=== Exercise material ===

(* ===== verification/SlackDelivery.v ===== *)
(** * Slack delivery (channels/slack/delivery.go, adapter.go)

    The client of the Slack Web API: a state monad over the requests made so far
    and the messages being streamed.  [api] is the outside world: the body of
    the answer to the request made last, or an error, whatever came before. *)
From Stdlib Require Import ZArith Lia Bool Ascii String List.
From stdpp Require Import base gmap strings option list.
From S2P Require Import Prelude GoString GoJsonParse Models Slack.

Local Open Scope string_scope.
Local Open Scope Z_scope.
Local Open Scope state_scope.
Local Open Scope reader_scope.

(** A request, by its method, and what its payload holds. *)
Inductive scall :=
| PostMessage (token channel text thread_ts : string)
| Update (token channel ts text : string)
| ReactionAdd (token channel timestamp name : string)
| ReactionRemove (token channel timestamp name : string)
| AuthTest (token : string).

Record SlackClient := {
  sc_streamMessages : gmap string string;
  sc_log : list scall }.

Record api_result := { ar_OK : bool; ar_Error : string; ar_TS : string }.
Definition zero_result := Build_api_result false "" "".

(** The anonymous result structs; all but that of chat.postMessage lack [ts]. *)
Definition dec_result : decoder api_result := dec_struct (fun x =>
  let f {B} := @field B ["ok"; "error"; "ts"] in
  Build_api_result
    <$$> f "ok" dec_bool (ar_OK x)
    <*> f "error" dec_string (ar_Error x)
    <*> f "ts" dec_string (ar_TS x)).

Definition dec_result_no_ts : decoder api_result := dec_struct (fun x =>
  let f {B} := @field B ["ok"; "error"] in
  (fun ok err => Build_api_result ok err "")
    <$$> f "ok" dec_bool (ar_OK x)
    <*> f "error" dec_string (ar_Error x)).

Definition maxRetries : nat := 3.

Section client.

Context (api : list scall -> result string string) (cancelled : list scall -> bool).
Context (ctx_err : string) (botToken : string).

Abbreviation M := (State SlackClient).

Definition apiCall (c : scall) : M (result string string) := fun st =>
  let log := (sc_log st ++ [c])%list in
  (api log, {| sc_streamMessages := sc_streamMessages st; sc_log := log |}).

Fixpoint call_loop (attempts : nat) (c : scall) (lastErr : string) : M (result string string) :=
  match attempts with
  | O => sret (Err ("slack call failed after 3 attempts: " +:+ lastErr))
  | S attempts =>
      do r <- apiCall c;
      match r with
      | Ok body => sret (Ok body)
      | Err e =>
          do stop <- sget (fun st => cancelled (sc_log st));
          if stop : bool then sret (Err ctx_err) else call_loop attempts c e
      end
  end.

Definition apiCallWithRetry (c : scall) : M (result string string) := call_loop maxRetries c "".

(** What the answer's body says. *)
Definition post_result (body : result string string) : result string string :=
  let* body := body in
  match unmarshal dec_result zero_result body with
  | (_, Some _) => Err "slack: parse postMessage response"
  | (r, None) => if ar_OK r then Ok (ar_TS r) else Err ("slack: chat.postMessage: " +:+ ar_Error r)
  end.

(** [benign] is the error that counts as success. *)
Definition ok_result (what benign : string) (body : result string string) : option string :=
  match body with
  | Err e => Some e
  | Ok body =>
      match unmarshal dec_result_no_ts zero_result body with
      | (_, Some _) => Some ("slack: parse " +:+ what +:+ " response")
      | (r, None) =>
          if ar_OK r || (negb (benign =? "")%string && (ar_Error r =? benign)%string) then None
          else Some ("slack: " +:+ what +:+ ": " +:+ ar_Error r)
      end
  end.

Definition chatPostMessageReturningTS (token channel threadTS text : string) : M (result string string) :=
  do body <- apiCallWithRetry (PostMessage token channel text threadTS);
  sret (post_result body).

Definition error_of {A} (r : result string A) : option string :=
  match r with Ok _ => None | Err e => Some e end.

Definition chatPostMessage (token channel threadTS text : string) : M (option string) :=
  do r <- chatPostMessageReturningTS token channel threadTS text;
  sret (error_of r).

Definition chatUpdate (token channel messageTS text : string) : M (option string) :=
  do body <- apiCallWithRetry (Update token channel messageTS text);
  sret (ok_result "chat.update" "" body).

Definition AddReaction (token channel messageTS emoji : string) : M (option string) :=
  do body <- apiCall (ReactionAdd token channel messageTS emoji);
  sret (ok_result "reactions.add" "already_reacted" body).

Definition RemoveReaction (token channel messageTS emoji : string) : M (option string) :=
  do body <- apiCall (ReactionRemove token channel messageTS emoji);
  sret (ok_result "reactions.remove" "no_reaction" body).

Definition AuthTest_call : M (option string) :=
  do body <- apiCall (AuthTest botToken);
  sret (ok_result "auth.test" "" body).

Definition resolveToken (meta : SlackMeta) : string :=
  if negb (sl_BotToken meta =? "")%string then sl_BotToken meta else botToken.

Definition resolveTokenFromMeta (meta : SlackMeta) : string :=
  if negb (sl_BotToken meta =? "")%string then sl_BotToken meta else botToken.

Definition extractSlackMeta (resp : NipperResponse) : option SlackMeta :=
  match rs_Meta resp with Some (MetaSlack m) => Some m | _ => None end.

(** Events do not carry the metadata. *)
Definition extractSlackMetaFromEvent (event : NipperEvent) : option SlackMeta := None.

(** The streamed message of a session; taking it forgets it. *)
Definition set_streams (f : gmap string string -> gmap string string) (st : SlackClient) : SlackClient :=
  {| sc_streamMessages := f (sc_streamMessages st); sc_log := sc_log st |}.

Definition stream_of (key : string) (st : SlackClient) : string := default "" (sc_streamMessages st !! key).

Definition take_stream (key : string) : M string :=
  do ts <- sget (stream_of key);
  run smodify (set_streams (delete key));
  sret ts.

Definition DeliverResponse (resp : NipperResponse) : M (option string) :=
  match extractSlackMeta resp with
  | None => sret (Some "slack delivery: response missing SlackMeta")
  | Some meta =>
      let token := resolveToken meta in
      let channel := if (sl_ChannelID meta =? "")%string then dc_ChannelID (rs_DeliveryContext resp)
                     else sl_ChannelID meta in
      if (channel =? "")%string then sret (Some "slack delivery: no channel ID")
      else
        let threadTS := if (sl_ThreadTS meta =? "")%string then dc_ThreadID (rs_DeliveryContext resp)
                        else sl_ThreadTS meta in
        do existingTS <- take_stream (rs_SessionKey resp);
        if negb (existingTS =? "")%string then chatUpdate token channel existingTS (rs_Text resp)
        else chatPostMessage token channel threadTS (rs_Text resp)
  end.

===
=== Exercise material ===

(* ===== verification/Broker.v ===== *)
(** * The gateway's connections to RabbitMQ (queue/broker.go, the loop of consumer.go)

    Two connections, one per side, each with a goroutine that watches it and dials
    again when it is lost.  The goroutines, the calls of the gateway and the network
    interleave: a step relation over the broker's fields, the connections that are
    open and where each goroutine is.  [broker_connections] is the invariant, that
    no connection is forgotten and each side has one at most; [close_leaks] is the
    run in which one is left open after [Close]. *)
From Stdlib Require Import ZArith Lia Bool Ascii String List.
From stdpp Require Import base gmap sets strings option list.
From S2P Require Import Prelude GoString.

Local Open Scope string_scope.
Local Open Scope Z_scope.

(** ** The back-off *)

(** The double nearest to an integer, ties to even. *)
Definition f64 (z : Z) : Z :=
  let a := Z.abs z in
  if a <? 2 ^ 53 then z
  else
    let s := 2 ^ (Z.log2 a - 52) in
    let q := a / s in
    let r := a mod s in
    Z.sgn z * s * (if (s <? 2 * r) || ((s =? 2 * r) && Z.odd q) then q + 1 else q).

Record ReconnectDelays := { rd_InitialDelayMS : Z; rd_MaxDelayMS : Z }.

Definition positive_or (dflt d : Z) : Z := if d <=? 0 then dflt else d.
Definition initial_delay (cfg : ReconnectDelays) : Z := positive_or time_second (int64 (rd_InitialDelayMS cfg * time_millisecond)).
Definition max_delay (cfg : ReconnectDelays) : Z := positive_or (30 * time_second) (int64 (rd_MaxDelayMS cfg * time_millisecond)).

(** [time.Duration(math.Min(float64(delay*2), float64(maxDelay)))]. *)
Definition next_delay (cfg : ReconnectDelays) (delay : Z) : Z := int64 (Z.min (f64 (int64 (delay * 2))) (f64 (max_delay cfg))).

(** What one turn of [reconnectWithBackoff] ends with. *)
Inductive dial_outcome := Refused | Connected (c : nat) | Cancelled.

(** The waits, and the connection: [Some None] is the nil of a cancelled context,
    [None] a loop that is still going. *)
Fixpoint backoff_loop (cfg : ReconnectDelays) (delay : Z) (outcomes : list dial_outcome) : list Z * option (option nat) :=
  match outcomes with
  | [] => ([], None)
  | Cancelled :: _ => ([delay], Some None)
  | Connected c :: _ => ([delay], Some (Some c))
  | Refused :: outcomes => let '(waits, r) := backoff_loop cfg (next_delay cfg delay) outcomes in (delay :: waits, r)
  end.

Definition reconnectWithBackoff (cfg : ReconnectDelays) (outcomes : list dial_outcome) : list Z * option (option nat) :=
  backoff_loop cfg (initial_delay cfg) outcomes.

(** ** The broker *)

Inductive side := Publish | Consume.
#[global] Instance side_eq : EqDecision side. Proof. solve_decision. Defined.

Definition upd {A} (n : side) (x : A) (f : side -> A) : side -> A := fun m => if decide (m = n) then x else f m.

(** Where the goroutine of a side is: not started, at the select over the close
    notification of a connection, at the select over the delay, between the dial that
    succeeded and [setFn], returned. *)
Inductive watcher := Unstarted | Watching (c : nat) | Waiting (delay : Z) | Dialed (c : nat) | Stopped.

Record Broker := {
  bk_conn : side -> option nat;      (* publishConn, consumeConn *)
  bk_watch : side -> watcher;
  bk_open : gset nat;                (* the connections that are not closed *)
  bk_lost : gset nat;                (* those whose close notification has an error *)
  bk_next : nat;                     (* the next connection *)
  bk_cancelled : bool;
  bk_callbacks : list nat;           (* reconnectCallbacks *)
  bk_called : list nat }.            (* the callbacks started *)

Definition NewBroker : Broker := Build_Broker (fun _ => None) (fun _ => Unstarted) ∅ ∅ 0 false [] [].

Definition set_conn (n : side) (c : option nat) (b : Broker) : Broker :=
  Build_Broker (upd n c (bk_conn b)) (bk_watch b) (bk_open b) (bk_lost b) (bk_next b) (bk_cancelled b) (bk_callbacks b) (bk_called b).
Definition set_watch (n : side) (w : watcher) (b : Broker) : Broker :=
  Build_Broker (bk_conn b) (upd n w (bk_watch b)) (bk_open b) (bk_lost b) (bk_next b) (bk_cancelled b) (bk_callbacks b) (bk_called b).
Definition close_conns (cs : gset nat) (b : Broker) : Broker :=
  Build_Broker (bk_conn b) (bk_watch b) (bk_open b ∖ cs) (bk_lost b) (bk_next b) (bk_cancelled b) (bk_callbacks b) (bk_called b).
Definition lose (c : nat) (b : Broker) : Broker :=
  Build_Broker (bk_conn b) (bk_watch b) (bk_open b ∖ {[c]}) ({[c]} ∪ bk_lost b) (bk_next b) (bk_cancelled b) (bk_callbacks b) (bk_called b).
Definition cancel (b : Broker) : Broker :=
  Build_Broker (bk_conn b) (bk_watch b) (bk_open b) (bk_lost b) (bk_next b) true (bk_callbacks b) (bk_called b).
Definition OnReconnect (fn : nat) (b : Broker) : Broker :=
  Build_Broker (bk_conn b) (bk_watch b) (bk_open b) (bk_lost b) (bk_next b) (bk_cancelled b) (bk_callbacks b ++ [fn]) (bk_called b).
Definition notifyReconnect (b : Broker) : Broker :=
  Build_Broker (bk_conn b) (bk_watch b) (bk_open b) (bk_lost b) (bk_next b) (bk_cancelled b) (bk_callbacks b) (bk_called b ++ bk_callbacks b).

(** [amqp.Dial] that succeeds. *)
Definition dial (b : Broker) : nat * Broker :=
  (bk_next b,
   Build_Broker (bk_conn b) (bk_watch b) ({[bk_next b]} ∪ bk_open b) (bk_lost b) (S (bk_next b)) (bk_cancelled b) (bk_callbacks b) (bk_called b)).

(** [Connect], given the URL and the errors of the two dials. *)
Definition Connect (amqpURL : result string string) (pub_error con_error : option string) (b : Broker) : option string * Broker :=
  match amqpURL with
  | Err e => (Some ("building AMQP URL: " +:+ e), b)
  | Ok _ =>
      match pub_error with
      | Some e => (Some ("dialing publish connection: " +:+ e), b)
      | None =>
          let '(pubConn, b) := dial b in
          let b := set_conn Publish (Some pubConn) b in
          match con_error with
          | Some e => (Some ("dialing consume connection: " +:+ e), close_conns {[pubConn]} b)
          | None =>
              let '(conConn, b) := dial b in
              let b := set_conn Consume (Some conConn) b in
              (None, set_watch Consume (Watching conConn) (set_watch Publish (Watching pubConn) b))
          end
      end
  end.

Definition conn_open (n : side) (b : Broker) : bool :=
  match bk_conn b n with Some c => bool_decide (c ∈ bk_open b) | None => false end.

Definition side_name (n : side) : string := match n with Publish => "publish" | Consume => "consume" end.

===

* To do *
The answer is the run of lines above from the line containing "(* ===== verification/SlackDelivery.v" through the line containing "From stdpp Require Import base gmap strings", copied exactly and alone.

* Exercise output *
(* ===== verification/SlackDelivery.v ===== *)
(** * Slack delivery (channels/slack/delivery.go, adapter.go)

    The client of the Slack Web API: a state monad over the requests made so far
    and the messages being streamed.  [api] is the outside world: the body of
    the answer to the request made last, or an error, whatever came before. *)
From Stdlib Require Import ZArith Lia Bool Ascii String List.
From stdpp Require Import base gmap strings option list.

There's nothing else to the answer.